### Materials provided

(** The arguments of a process: what [args] says is in its memory. *)
Definition user_args (u : Z -> option Z) (a : execargs) (avs evs : list (list Z)) : Prop :=
  cnt avs = argc a /\ cnt evs = envc a /\ vec_at u (argv a) avs /\ vec_at u (envv a) evs.
Definition vectors_size (a : execargs) : Z := 4 * (argc a + 1) + 4 * (envc a + 1).
Definition args_size (a : execargs) avs evs : Z := vectors_size a + size avs + size evs.
(** The two vectors and the strings as [copy_in_argv] lays them out from [base]
    on, with pointers that are off by [off]. *)
Definition layout off m base (a : execargs) avs evs : Prop :=
  placed off m base (base + vectors_size a) avs /\ word_at m (base + 4 * argc a) = Some 0 /\
  placed off m (base + 4 * (argc a + 1)) (base + vectors_size a + size avs) evs /\ word_at m (base + 4 * (argc a + 1) + 4 * envc a) = Some 0.

Lemma copy_in_spec s _args (a : execargs) : _args <> 0 -> copyin_execargs (user s) _args = Some a -> 0 <= argc a -> 0 <= envc a -> vectors_size a <= MAX_ARGS_SZ ->
  (forall x, execargs_buf <= x < execargs_buf + MAX_ARGS_SZ -> is_Some (pool s x)) ->
  wp (copy_in_argv _args) (fun r s' => exists m, s' = s <| pool := m |> /\ same_dom (pool s) m /\
    ((exists avs evs, r = (RVal 0, mkExecargs execargs_buf (argc a) (execargs_buf + 4 * (argc a + 1)) (envc a) (args_size a avs evs)) /\
       user_args (user s) a avs evs /\ args_size a avs evs <= MAX_ARGS_SZ /\ layout 0 m execargs_buf a avs evs) \/
     (r.1 = RErr EFAULT /\ forall avs evs, user_args (user s) a avs evs -> MAX_ARGS_SZ < args_size a avs evs))) s.
Proof using buf_pos buf_end.
  intros Hn Ha Hac Hec Hsz Hd. rw /copy_in_argv /sizeof_ptr. destruct (Z.eqb_spec _args 0); [done|]. apply wp_bind, wp_gets. rw Ha.
  assert (vectors_size a = (argc a + 1) * 4 + (envc a + 1) * 4) as Ev by (rw /vectors_size; lia). rw Ev in Hsz. assert (MAX_ARGS_SZ = 65536) as EM by done.
  rw !wrap32_id; try (rw /u32; lia). set ev := execargs_buf + (argc a + 1) * 4. set st := ev + (envc a + 1) * 4.
  assert (forall avs evs, user_args (user s) a avs evs -> forall i, (0 <= i < argc a * 4 -> is_Some (user s (argv a + i))) /\ (0 <= i < envc a * 4 -> is_Some (user s (envv a + i)))) as Hrd.
  { intros avs evs (E1 & E2 & V1 & V2) i. split; intros Hi; [apply (svec_dom _ _ _ _ V1)|apply (svec_dom _ _ _ _ V2)]; lia. }
  apply wp_bind. eapply wp_mono; [apply copyin_spec; intros i Hi; apply Hd; lia|]. rw Z2Nat.id; [lia|]. intros ok s1 (m1 & -> & Hd1 & Hf1 & Hok1). destruct ok; simpl.
  2:{ apply wp_ret. exists m1. split_and!; try done. right. split; [done|]. intros avs evs Hu. destruct Hok1 as (i & Hi & Hno). destruct (Hrd _ _ Hu i) as [[x Hx] _]; [done|congruence]. }
  apply wp_bind. eapply wp_mono; [apply copyin_spec; intros i Hi; simpl; rw Hd1; apply Hd; lia|]. simpl. rw Z2Nat.id; [lia|]. intros ok s2 (m2 & -> & Hd2 & Hf2 & Hok2). destruct ok; simpl.
  2:{ apply wp_ret. exists m2. split_and!; [done|eauto using same_dom_trans|]. right. split; [done|]. intros avs evs Hu. destruct Hok2 as (i & Hi & Hno). destruct (Hrd _ _ Hu i) as [_ [x Hx]]; [done|congruence]. }
  assert (same_dom (pool s) m2) as Hds2 by eauto using same_dom_trans.
  assert (forall strs, cnt strs = argc a -> svec m2 (user s) execargs_buf strs <-> vec_at (user s) (argv a) strs) as Hav.
  { intros strs Hc. assert (forall i, 0 <= i < 4 * cnt strs -> m2 (execargs_buf + i) = user s (argv a + i)) as E by (intros i Hi; rw Hf2; [lia|]; apply Hok1; lia). split; apply svec_shift; intros i Hi; [symmetry|]; by apply E. }
  apply wp_bind. eapply wp_mono; [apply copy_strings_spec; [intros x Hx; simpl; rw Hds2; apply Hd|..]; lia|]. rw Z2Nat.id //. simpl.
  intros o s3 (m3 & -> & Hd3 & Ho). destruct o as [[d r]|].
  2:{ apply wp_ret. exists m3. split_and!; [done|eauto using same_dom_trans|]. right. split; [done|]. intros avs evs (E1 & E2 & V1 & V2). pose proof (Ho avs ltac:(rw /cnt in E1; lia) (proj2 (Hav avs E1) V1)). pose proof (size_pos evs). rw /args_size Ev. lia. }
  destruct Ho as (avs & Hla & Hva & -> & -> & Hsa & Hpa & Hf3). simpl in *. assert (cnt avs = argc a) as Hca by (rw /cnt; lia). apply Hav in Hva; [|done]. pose proof (size_pos avs).
  assert (same_dom (pool s) m3) as Hds3 by eauto using same_dom_trans.
  apply wp_bind, wp_put_word; [intros i Hi; simpl; rw Hds3; apply Hd; lia|rw /u32; lia|]. intros m4 Hw4 Hf4 Hd4. simpl in Hf4, Hd4. set s4 := setf _ _.
  assert (same_dom (pool s) m4) as Hds4 by eauto using same_dom_trans.
  assert (forall strs, cnt strs = envc a -> svec m4 (user s) ev strs <-> vec_at (user s) (envv a) strs) as Hev.
  { intros strs Hc. assert (forall i, 0 <= i < 4 * cnt strs -> m4 (ev + i) = user s (envv a + i)) as E by (intros i Hi; rw Hf4; [lia|]; rw Hf3; [lia|lia|]; apply Hok2; lia). split; apply svec_shift; intros i Hi; [symmetry|]; by apply E. }
  apply wp_bind. eapply wp_mono; [apply (copy_strings_spec _ s4); [intros x Hx; rw /s4 /= Hds4; apply Hd|..]; lia|]. rw Z2Nat.id //. simpl.
  intros o s5 (m5 & -> & Hd5 & Ho). destruct o as [[d r]|].
  2:{ apply wp_ret. exists m5. split_and!; [done|eauto using same_dom_trans|]. right. split; [done|]. intros avs' evs (E1 & E2 & V1 & V2). pose proof (Ho evs ltac:(rw /cnt in E2; lia) (proj2 (Hev evs E2) V2)).
      assert (avs' = avs) as -> by (apply (svec_fun _ _ _ _ _ V1 Hva); rw /cnt in E1; lia). rw /args_size Ev. lia. }
  destruct Ho as (evs & Hle & Hve & -> & -> & Hse & Hpe & Hf5). assert (cnt evs = envc a) as Hce by (rw /cnt; lia). apply Hev in Hve; [|done]. pose proof (size_pos evs).
  apply wp_bind, wp_put_word; [intros i Hi; simpl; rw Hd5 Hds4; apply Hd; lia|rw /u32; lia|]. intros m6 Hw6 Hf6 Hd6. simpl in Hf6, Hd6. apply wp_ret. exists m6.
  split_and!; [done|eauto using same_dom_trans|]. left. exists avs, evs. rw /args_size Ev. split_and!; [f_equal; f_equal; lia|done..|lia|].
  rw /layout Ev. replace (execargs_buf + ((argc a + 1) * 4 + (envc a + 1) * 4)) with st by lia. replace (execargs_buf + 4 * (argc a + 1)) with ev by lia. split_and!.
  - apply (placed_frame 0 m3); [|done]. rw Hca. intros x Hx. rw Hf6; [lia|]. rw Hf5; [lia|lia|]. apply Hf4. lia.
  - rw -Hw4. replace (execargs_buf + 4 * argc a) with (execargs_buf + argc a * 4) by lia. apply word_at_shift. intros i Hi. rw Hf6; [lia|]. apply Hf5; lia.
  - apply (placed_frame 0 m5); [|done]. rw Hce. intros x Hx. apply Hf6. lia.
  - by replace (ev + 4 * envc a) with (ev + envc a * 4) by lia.
Qed.
(* ================================================================== *)
(** ** Reload: reloadItemSource *)
(* ================================================================== *)

(** The members [reloadItemSource] sets before it reopens the file, for
    an item whose background parser is not running. *)
Definition resetForReload (it : item) : item :=
  {| pocTypeStartList := ∅; fileSortedByPOC := false; maxPOC := 0;
     blockOutsideOfFrame_idx := -1; parsingError := [];
     statSource := setCache (statSource it) ∅;
     chartStatSource := chartStatSource it; frameRate := frameRate it |}.

(** [reloadItemSource] up to the start of the background parser. *)
Definition reloadItemSource (positiveDouble : QString -> bool) (fileOk : bool)
    (file : list ascii) (it : item) : outcome item :=
  let it0 := resetForReload it in
  if negb fileOk then Ok it0
  else readHeaderFromFile positiveDouble fileOk file it0.

(* ================================================================== *)
(** ** Further vocabulary *)
(* ================================================================== *)

(** [QStringList::join] with a one-character separator. *)
Fixpoint joinWith (d : ascii) (fields : QStringList) : QString :=
  match fields with
  | [] => []
  | [f] => f
  | f :: rest => f ++ d :: joinWith d rest
  end.



(** The members the header reader leaves alone. *)
Definition sameOutsideHeader (it it' : item) : Prop :=
  pocTypeStartList it' = pocTypeStartList it
  /\ fileSortedByPOC it' = fileSortedByPOC it
  /\ maxPOC it' = maxPOC it
  /\ blockOutsideOfFrame_idx it' = blockOutsideOfFrame_idx it
  /\ parsingError it' = parsingError it
  /\ chartStatSource it' = chartStatSource it
  /\ statsCache (statSource it') = statsCache (statSource it).

(** The type a [type] record declares, starting from a fresh
    [StatisticsType]. *)
Definition declaredType (row : QStringList) : StatisticsType :=
  let f2 := default [] (row !! 2%nat) in
  let f3 := default [] (row !! 3%nat) in
  let f4 := default [] (row !! 4%nat) in
  let valueKind := (5 <=? Z.of_nat (length row))
                   && (qeq f4 (qs "map") || qeq f4 (qs "range")) in
  let vectorKind := (5 <=? Z.of_nat (length row)) && negb valueKind
                    && (qeq f4 (qs "vector") || qeq f4 (qs "line")) in
  {| typeID := toInt f2; typeName := f3;
     hasValueData := valueKind; renderValueData := valueKind;
     hasVectorData := vectorKind; renderVectorData := vectorKind;
     arrowHead := if vectorKind && qeq f4 (qs "line") then arrowHead_none
                  else arrowHead_arrow;
     colMapper := defaultMapper;
     vectorPenColor := black; gridPenColor := black;
     vectorScale := 1; scaleValueToBlockSize := false |}.

(** A header line that is a [type] record with its ID and name. *)
Definition typeRecord (l : QString) : Prop :=
  exists f0 f2 f3 rest,
    parseCSVLine l ";"%char = f0 :: qs "type" :: f2 :: f3 :: rest
    /\ startsWithPercent f0 = true.

(** A line with at least two fields whose first field is not empty and
    does not start with the header sign. *)
Definition dataLine (l : QString) : Prop :=
  exists f0 f1 rest,
    parseCSVLine l ";"%char = f0 :: f1 :: rest
    /\ isEmpty f0 = false /\ startsWithPercent f0 = false.

(** The handler after the types of the [type] records [ls] were added
    in the order of the lines. *)
Definition registerAll (h : statisticHandler) (ls : list QString) : statisticHandler :=
  fold_left addStatType
    ((fun l => declaredType (parseCSVLine l ";"%char)) <$> ls) h.
Fixpoint parse_value (fuel : nat) (s : string) {struct fuel} : option (json * string) :=
  match fuel with
  | O => None
  | S f =>
      match skip_ws s with
      | String "{" r =>
          match skip_ws r with
          | String "}" r' => Some (JObj [], r')
          | r1 => parse_members f r1 []
          end
      | String "[" r =>
          match skip_ws r with
          | String "]" r' => Some (JArr [], r')
          | r1 => parse_elems f r1 []
          end
      | String c r as s0 =>
          if Ascii.eqb c dquote then
            match parse_string_body r with
            | Some (b, r') => Some (JStr b, r')
            | None => None
            end
          else if is_prefix "true" s0 then Some (JBool true, substring 4 (String.length s0 - 4) s0)
          else if is_prefix "false" s0 then Some (JBool false, substring 5 (String.length s0 - 5) s0)
          else if is_prefix "null" s0 then Some (JNull, substring 4 (String.length s0 - 4) s0)
          else if is_prefix "NaN" s0 then Some (JNum "NaN", substring 3 (String.length s0 - 3) s0)
          else if is_prefix "Infinity" s0 then Some (JNum "Infinity", substring 8 (String.length s0 - 8) s0)
          else match parse_number s0 with
               | Some (n, r') => Some (JNum n, r')
               | None => None
               end
      | EmptyString => None
      end
  end
(** [key : value (, key : value)* }] with the opening brace consumed. *)
with parse_members (fuel : nat) (s : string) (acc : list (string * json)) {struct fuel}
  : option (json * string) :=
  match fuel with
  | O => None
  | S f =>
      match skip_ws s with
      | String q r =>
          if Ascii.eqb q dquote then
            match parse_string_body r with
            | Some (k, r1) =>
                match skip_ws r1 with
                | String ":" r2 =>
                    match parse_value f r2 with
                    | Some (v, r3) =>
                        match skip_ws r3 with
                        | String "," r4 => parse_members f r4 (acc ++ [(k, v)])
                        | String "}" r4 => Some (JObj (acc ++ [(k, v)]), r4)
                        | _ => None
                        end
                    | None => None
                    end
                | _ => None
                end
            | None => None
            end
          else None
      | EmptyString => None
      end
  end
(** [value (, value)* ]] with the opening bracket consumed. *)
with parse_elems (fuel : nat) (s : string) (acc : list json) {struct fuel}
  : option (json * string) :=
  match fuel with
  | O => None
  | S f =>
      match parse_value f s with
      | Some (v, r) =>
          match skip_ws r with
          | String "," r' => parse_elems f r' (acc ++ [v])
          | String "]" r' => Some (JArr (acc ++ [v]), r')
          | _ => None
          end
      | None => None
      end
  end.
(* ===== verification/_CoqProject ===== *)
-Q . S2P
Prelude.v
GoFloat.v
UpstreamErrors.v
Channel.v
Account.v
AccountPolicy.v
AccountMerge.v
Redis.v
AccountCodec.v
AccountStore.v
AccountChanges.v
RetryWait.v
ConnTracker.v
KeySlots.v
LoadBalancer.v
AccountReservation.v
RequestAttempts.v
Json.v
Pricing.v
KeyBilling.v
BillingLedger.v
BillingMiddleware.v
ApiKeys.v
ApiKeysCorrect.v
Interleaving.v
Admission.v
AdmissionCorrect.v
RefreshQueue.v
SseFrame.v
SseFrameCorrect.v
Tokens.v
OpenAISSE.v
OpenAISSECorrect.v
AppErrors.v
StreamHandler.v
StreamProtocol.v
StreamQuiet.v
StreamCorrect.v
StreamBlocks.v
StreamEnd.v
StreamAnswer.v
WholeAnswer.v
EgressNodes.v
EgressAssign.v
EgressPool.v
AccountUnique.v
ProviderStream.v
WorkBuddyStream.v
WorkBuddyRestriction.v
ClineSplitter.v
ClineCalls.v
ClineStream.v
ClineCall.v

######

## What the task requires
All lines in the data above from the one with "let vectorKind := (5" through the one with "if Ascii.eqb c dquote then" must be repeated exactly, and no others.

## Expected answer
  let vectorKind := (5 <=? Z.of_nat (length row)) && negb valueKind
                    && (qeq f4 (qs "vector") || qeq f4 (qs "line")) in
  {| typeID := toInt f2; typeName := f3;
     hasValueData := valueKind; renderValueData := valueKind;
     hasVectorData := vectorKind; renderVectorData := vectorKind;
     arrowHead := if vectorKind && qeq f4 (qs "line") then arrowHead_none
                  else arrowHead_arrow;
     colMapper := defaultMapper;
     vectorPenColor := black; gridPenColor := black;
     vectorScale := 1; scaleValueToBlockSize := false |}.

(** A header line that is a [type] record with its ID and name. *)
Definition typeRecord (l : QString) : Prop :=
  exists f0 f2 f3 rest,
    parseCSVLine l ";"%char = f0 :: qs "type" :: f2 :: f3 :: rest
    /\ startsWithPercent f0 = true.

(** A line with at least two fields whose first field is not empty and
    does not start with the header sign. *)
Definition dataLine (l : QString) : Prop :=
  exists f0 f1 rest,
    parseCSVLine l ";"%char = f0 :: f1 :: rest
    /\ isEmpty f0 = false /\ startsWithPercent f0 = false.

(** The handler after the types of the [type] records [ls] were added
    in the order of the lines. *)
Definition registerAll (h : statisticHandler) (ls : list QString) : statisticHandler :=
  fold_left addStatType
    ((fun l => declaredType (parseCSVLine l ";"%char)) <$> ls) h.
Fixpoint parse_value (fuel : nat) (s : string) {struct fuel} : option (json * string) :=
  match fuel with
  | O => None
  | S f =>
      match skip_ws s with
      | String "{" r =>
          match skip_ws r with
          | String "}" r' => Some (JObj [], r')
          | r1 => parse_members f r1 []
          end
      | String "[" r =>
          match skip_ws r with
          | String "]" r' => Some (JArr [], r')
          | r1 => parse_elems f r1 []
          end
      | String c r as s0 =>
          if Ascii.eqb c dquote then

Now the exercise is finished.